All lines below containing "that" are to be listed.

(Stored data)
=======

Lemma check_constraints_Raise db t cols (others : list Row) r e :
  check_constraints db t cols others r = Raise e ↔
  check_not_null t cols r = Raise e ∨
  check_not_null t cols r = Ok () ∧
  (check_unique t cols others r = Raise e ∨
   check_unique t cols others r = Ok () ∧ check_foreign_keys db t cols r = Raise e).
Proof.
  unfold check_constraints.
  destruct (check_not_null _ _ _) as [[]|]; [|naive_solver].
  destruct (check_unique _ _ _ _) as [[]|]; [|naive_solver].
  destruct (check_foreign_keys _ _ _ _) as [[]|]; naive_solver.
Qed.

(** An insertion is accepted when its values are well typed, the sequence
    has a value for it and the completed row passes the checks; the row is
    then stored. *)
Lemma insert_row_accepted t vals db d :
  insert_row t vals db = (d, None) ↔
  ∃ tb, db !! t = Some tb ∧
        well_typed (schema tb) vals ∧
        check_sequence t (schema tb) vals (sequence tb) = Ok () ∧
        check_constraints db t (schema tb) (rows tb)
          (fill (schema tb) (sequence tb) vals) = Ok () ∧
        d = <[t := stored tb vals]> db.
Proof.
  unfold insert_row. destruct (db !! t) as [tb|];
    [|split; [done|by intros (? & ? & _)]].
  destruct (check_values t (schema tb) vals) as [[]|e1] eqn:E1.
  - pose proof (proj1 (check_values_Ok _ _ _) E1) as Hwt.
    change (Ok () ;; ?x) with x.
    destruct (check_sequence _ _ _ _) as [[]|e2] eqn:E2.
    + destruct (check_constraints _ _ _ _ _) as [[]|e3] eqn:E3.
      * split; [intros [= <-]; by eauto 10|].
        by intros (tb' & [= <-] & _ & _ & _ & ->).
      * split; [done|]. intros (tb' & [= <-] & _ & _ & H & _). congruence.
    + split; [done|]. intros (tb' & [= <-] & _ & H & _). congruence.
  - change (Raise e1 ;; ?x) with (@Raise () e1).
    split; [done|]. intros (tb' & [= <-] & H & _).
    apply (check_values_Ok t) in H. congruence.
Qed.

(** A rejected insertion: refused before it is sent, which changes
    nothing, or rejected by the store, which leaves the sequence moved. *)
Lemma insert_row_rejected t vals db d e :
  insert_row t vals db = (d, Some e) ↔
  (db !! t = None ∧ d = db ∧ e = ProgrammingError t) ∨
  ∃ tb, db !! t = Some tb ∧
    (d = db ∧
     (check_values t (schema tb) vals = Raise e ∨
      well_typed (schema tb) vals ∧
      check_sequence t (schema tb) vals (sequence tb) = Raise e) ∨
     d = <[t := drawn tb vals]> db ∧
     well_typed (schema tb) vals ∧
     check_sequence t (schema tb) vals (sequence tb) = Ok () ∧
     check_constraints db t (schema tb) (rows tb)
       (fill (schema tb) (sequence tb) vals) = Raise e).
Proof.
  unfold insert_row. destruct (db !! t) as [tb|].
  2:{ split; [intros [= <- <-]; by left|].
      by intros [(_ & -> & ->)|(? & ? & _)]. }
  destruct (check_values t (schema tb) vals) as [[]|e1] eqn:E1.
  - pose proof (proj1 (check_values_Ok _ _ _) E1) as Hwt.
    change (Ok () ;; ?x) with x.
    destruct (check_sequence _ _ _ _) as [[]|e2] eqn:E2.
    + destruct (check_constraints _ _ _ _ _) as [[]|e3] eqn:E3.
      * split; [done|].
        intros [[? _]|(tb' & [= <-] & [(_ & [?|[_ ?]])|(_ & _ & _ & ?)])];
          congruence.
      * split.
        -- intros [= <- <-]. right. exists tb. split; [done|]. right. by eauto.
        -- unfold drawn.
           intros [[? _]|(tb' & [= <-] & [(_ & [?|[_ ?]])|(-> & _ & _ & ?)])];
             congruence.
    + split.
      * intros [= <- <-]. right. exists tb. split; [done|]. left. by auto.
      * intros [[? _]|(tb' & [= <-] & [(-> & [?|[_ ?]])|(_ & _ & ? & _)])];
          congruence.
  - change (Raise e1 ;; ?x) with (@Raise () e1). split.
    + intros [= <- <-]. right. exists tb. split; [done|]. left. by auto.
    + intros [[? _]|(tb' & [= <-] & [(-> & [?|[H _]])|(_ & H & _)])];
        try congruence; apply (check_values_Ok t) in H; congruence.
Qed.

(** The row an insertion completes holds a value in a column if the
    insertion gives one, or leaves the column out and the column has a
    default. *)
Lemma fill_is_Some cols seq vals c :
  NoDup (name <$> cols) → c ∈ cols →
  is_Some (fill cols seq vals !! name c) ↔
  (∃ v, vals !! name c = Some (Some v)) ∨
  vals !! name c = None ∧ is_Some (default_value seq c).
Proof.
  intros Hnd Hc. rewrite lookup_fill by done.
  destruct (vals !! name c) as [[v|]|].
  - split; [by eauto|by eexists].
  - split; [by intros [? ?]|]. by intros [[? ?]|[? _]].
  - split; [by auto|]. by intros [[? ?]|[_ ?]].
Qed.

Lemma table_rows_insert db t tb :
  table_rows (<[t := tb]> db) t = rows tb.
Proof. unfold table_rows. by rewrite lookup_insert_eq. Qed.

Lemma table_rows_insert_ne db t t' tb :
  t ≠ t' → table_rows (<[t := tb]> db) t' = table_rows db t'.
Proof. intros. unfold table_rows. by rewrite lookup_insert_ne. Qed.

Lemma table_rows_lookup db t tb : db !! t = Some tb → table_rows db t = rows tb.
Proof. unfold table_rows. by intros ->. Qed.

Lemma next_id_rollback db d t seq :
  is_Some (db !! t) → next_id d t = Some seq → next_id (rollback db d) t = Some seq.
Proof.
  intros [tb Htb]. unfold next_id. rewrite lookup_rollback, Htb.
  by destruct (d !! t) as [tb'|]; [intros [= <-]|].
Qed.

Lemma has_default_any_seq seq seq' c :
  default_value seq c = None → default_value seq' c = None.
Proof.
  unfold default_value. destruct (get_default c); [done|].
  destruct (get_server_default c); [done|]. by destruct (is_autoincrement c).
Qed.

Lemma elem_of_required cols k :
  k ∈ required cols ↔
  ∃ c, c ∈ cols ∧ name c = k ∧ is_nullable c = false ∧ default_value 0 c = None.
Proof.
  unfold required. rewrite list_elem_of_fmap. split.
  - intros (c & -> & Hc). apply list_elem_of_In, filter_In in Hc as [Hc Hf].
    apply andb_true_iff in Hf as [Hn Hd]. apply negb_true_iff in Hn.
    apply bool_decide_eq_true in Hd. exists c.
    by rewrite list_elem_of_In.
  - intros (c & Hc & <- & Hn & Hd). exists c. split; [done|].
    apply list_elem_of_In, filter_In. split; [by apply list_elem_of_In|].
    by rewrite Hn, bool_decide_eq_true_2.
Qed.

Lemma elem_of_not_null cols k :
  k ∈ not_null cols ↔ ∃ c, c ∈ cols ∧ name c = k ∧ is_nullable c = false.
Proof.
  unfold not_null. rewrite list_elem_of_fmap. split.
  - intros (c & -> & Hc). apply list_elem_of_In, filter_In in Hc as [Hc Hf].
    apply negb_true_iff in Hf. exists c. by rewrite list_elem_of_In.
  - intros (c & Hc & <- & Hn). exists c. split; [done|].
    apply list_elem_of_In, filter_In. split; [by apply list_elem_of_In|].
    by rewrite Hn.
Qed.

(** The admissible insertions are those that pass the checks before the
    ones on keys and references. *)
Lemma admissible_iff t cols seq vals :
  NoDup (name <$> cols) →
  admissible cols seq vals ↔
  check_values t cols vals = Ok () ∧ check_sequence t cols vals seq = Ok () ∧
  check_not_null t cols (fill cols seq vals) = Ok ().
Proof.
  intros Hnd. unfold admissible.
  rewrite check_values_Ok, check_sequence_Ok, check_not_null_Ok, !Forall_forall.
  split.
  - intros (Hwt & Hreq & Hnn & Hseq). split; [done|]. split; [done|].
    intros c Hc Hn. apply fill_is_Some; [done..|].
    assert (vals !! name c ≠ Some None) as Hnull
      by (apply Hnn, elem_of_not_null; eauto).
    destruct (vals !! name c) as [[v|]|] eqn:Hv; [by eauto|done|]. right.
    split; [done|]. destruct (default_value seq c) as [x|] eqn:Hd; [by eexists|].
    assert (is_Some (vals !! name c)) as [? ?]; [|congruence].
    apply Hreq, elem_of_required. exists c. repeat split; try done.
    by apply (has_default_any_seq seq).
  - intros (Hwt & Hseq & Hnn). split; [done|]. split; [|split; [|done]].
    + intros k (c & Hc & <- & Hn & Hd)%elem_of_required.
      apply Hnn in Hn; [|done]. apply fill_is_Some in Hn as [[v Hv]|[_ [x Hx]]];
        [by rewrite Hv| |done..].
      by rewrite (has_default_any_seq 0 seq) in Hx.
    + intros k (c & Hc & <- & Hn)%elem_of_not_null Hnull.
      apply Hnn in Hn; [|done]. apply fill_is_Some in Hn as [[v Hv]|[Hv _]];
        [congruence|congruence|done..].
Qed.

Lemma next_id_insert db t tb : next_id (<[t := tb]> db) t = Some (sequence tb).
Proof. unfold next_id. by rewrite lookup_insert_eq. Qed.

(** An insertion that is sent and for which the sequence has a value is
    stored if the completed row passes the checks; otherwise the store
    rejects it, and the value drawn for it stays drawn. *)
Lemma transaction_insert_sent now t vals db tb :
  db !! t = Some tb →
  check_values t (schema tb) vals = Ok () →
  check_sequence t (schema tb) vals (sequence tb) = Ok () →
  transaction (execute now (Insert t vals)) db =
    match check_constraints db t (schema tb) (rows tb)
            (fill (schema tb) (sequence tb) vals) with
    | Ok () => (<[t := stored tb vals]> db, None)
    | Raise e => (<[t := drawn tb vals]> db, Some e)
    end.
Proof.
  intros Htb Hv Hs. unfold transaction, execute, insert_row.
  rewrite Htb, Hv, Hs. change (Ok () ;; ?x) with x. cbv beta iota zeta.
  destruct (check_constraints _ _ _ _ _) as [[]|e]; [done|].
  by rewrite (rollback_insert _ _ _ _ Htb).
Qed.

Lemma transaction_insert_admissible now t vals db tb :
  db !! t = Some tb → NoDup (name <$> schema tb) →
  admissible (schema tb) (sequence tb) vals →
  transaction (execute now (Insert t vals)) db =
    match check_unique t (schema tb) (rows tb) (fill (schema tb) (sequence tb) vals) ;;
          check_foreign_keys db t (schema tb) (fill (schema tb) (sequence tb) vals) with
    | Ok () => (<[t := stored tb vals]> db, None)
    | Raise e => (<[t := drawn tb vals]> db, Some e)
    end.
Proof.
  intros Htb Hnd (Hv & Hs & Hn)%(admissible_iff t); [|done].
  rewrite (transaction_insert_sent _ _ _ _ _ Htb Hv Hs).
  unfold check_constraints. rewrite Hn. reflexivity.
Qed.

(** An insertion that is not admissible is refused before the checks on
    keys and references. *)
Lemma transaction_insert_refused now t vals db tb :
  db !! t = Some tb → NoDup (name <$> schema tb) →
  ¬ admissible (schema tb) (sequence tb) vals →
  ∃ e, (transaction (execute now (Insert t vals)) db).2 = Some e ∧ refused_early t e.
Proof.
  intros Htb Hnd Hnot. rewrite (admissible_iff t) in Hnot by done.
  unfold transaction, execute.
  destruct (insert_row t vals db) as [d [e|]] eqn:E.
  - exists e. split; [done|].
    apply insert_row_rejected in E as [[? _]|(tb' & Htb' & E)]; [congruence|].
    rewrite Htb in Htb'. injection Htb' as <-.
    destruct E as [(_ & [E|[_ E]])|(_ & Hwt & Hs & E)].
    + apply check_values_Raise in E as [_ [->|[k ->]]]; [by left|right; left; eauto].
    + apply check_sequence_Raise in E as (c & _ & _ & _ & ->). right; left; eauto.
    + apply check_constraints_Raise in E as [E|[E _]].
      * apply check_not_null_Raise in E as (c & _ & _ & _ & ->). right; right; eauto.
      * destruct Hnot. by rewrite check_values_Ok.
  - apply insert_row_accepted in E as (tb' & Htb' & Hwt & Hs & E & _).
    rewrite Htb in Htb'. injection Htb' as <-.
    apply check_constraints_Ok in E as (E & _). destruct Hnot.
    by rewrite check_values_Ok.
Qed.
End Statements.


(** ** Inserting rows *)

Section Inserting.
Variable load : ModuleLoad.
Implicit Types (db : Database) (vals : Values) (m : Model).

Lemma column_after_insert db t tb vals k :
  db !! t = Some tb →
  column (<[t := stored tb vals]> db) t k =
    column db t k ++ [fill (schema tb) (sequence tb) vals !! k].
Proof.
  intros Htb. unfold column.
  rewrite table_rows_insert, (table_rows_lookup _ _ _ Htb).
  unfold stored. cbn [rows]. by rewrite fmap_app.
Qed.

Lemma column_drawn db t tb vals t' k :
  db !! t = Some tb → column (<[t := drawn tb vals]> db) t' k = column db t' k.
Proof.
  intros Htb. unfold column, table_rows.
  destruct (decide (t = t')) as [<-|Hne].
  - by rewrite lookup_insert_eq, Htb.
  - by rewrite lookup_insert_ne.
Qed.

=======

### WORKED SOLUTION
(** The admissible insertions are those that pass the checks before the
(** An insertion that is sent and for which the sequence has a value is
(** An insertion that is not admissible is refused before the checks on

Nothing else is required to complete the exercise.